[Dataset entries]
- Opening Delimiter -

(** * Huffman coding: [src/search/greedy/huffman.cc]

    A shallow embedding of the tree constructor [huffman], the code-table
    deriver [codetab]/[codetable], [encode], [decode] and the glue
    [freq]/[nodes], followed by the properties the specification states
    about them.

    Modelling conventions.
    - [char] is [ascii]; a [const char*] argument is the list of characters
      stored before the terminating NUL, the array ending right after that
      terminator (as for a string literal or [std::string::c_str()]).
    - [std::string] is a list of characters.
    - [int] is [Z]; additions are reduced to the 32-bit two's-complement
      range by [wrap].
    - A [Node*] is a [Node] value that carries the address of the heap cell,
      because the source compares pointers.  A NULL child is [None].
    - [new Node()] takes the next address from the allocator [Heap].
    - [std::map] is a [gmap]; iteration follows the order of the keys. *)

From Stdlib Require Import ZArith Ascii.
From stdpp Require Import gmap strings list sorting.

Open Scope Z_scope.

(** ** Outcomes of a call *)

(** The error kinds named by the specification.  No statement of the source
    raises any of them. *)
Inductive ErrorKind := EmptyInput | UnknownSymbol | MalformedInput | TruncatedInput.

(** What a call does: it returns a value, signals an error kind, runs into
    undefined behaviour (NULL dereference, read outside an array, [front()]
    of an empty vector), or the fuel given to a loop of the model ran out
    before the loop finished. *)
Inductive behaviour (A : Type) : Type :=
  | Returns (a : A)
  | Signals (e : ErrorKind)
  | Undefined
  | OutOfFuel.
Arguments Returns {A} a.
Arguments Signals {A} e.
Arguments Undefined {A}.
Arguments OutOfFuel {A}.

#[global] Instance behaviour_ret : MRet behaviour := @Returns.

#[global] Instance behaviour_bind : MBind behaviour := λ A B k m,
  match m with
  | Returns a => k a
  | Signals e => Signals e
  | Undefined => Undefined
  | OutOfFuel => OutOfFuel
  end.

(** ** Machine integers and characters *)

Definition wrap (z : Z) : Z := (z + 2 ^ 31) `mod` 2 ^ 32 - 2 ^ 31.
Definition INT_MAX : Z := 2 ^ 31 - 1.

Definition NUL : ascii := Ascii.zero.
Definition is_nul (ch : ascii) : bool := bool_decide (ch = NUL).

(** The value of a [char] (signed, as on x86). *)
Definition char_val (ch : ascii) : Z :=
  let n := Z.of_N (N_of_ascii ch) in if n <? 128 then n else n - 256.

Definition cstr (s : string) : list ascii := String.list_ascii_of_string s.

- Closing Delimiter -

YOUR GOAL -> Nothing should appear in the answer except the lines above from the line with "before the loop finished. *)" through the line with "(** ** Machine integers and characters *)", both included, written out exactly.

SOLUTION ->
    before the loop finished. *)
Inductive behaviour (A : Type) : Type :=
  | Returns (a : A)
  | Signals (e : ErrorKind)
  | Undefined
  | OutOfFuel.
Arguments Returns {A} a.
Arguments Signals {A} e.
Arguments Undefined {A}.
Arguments OutOfFuel {A}.

#[global] Instance behaviour_ret : MRet behaviour := @Returns.

#[global] Instance behaviour_bind : MBind behaviour := λ A B k m,
  match m with
  | Returns a => k a
  | Signals e => Signals e
  | Undefined => Undefined
  | OutOfFuel => OutOfFuel
  end.

(** ** Machine integers and characters *)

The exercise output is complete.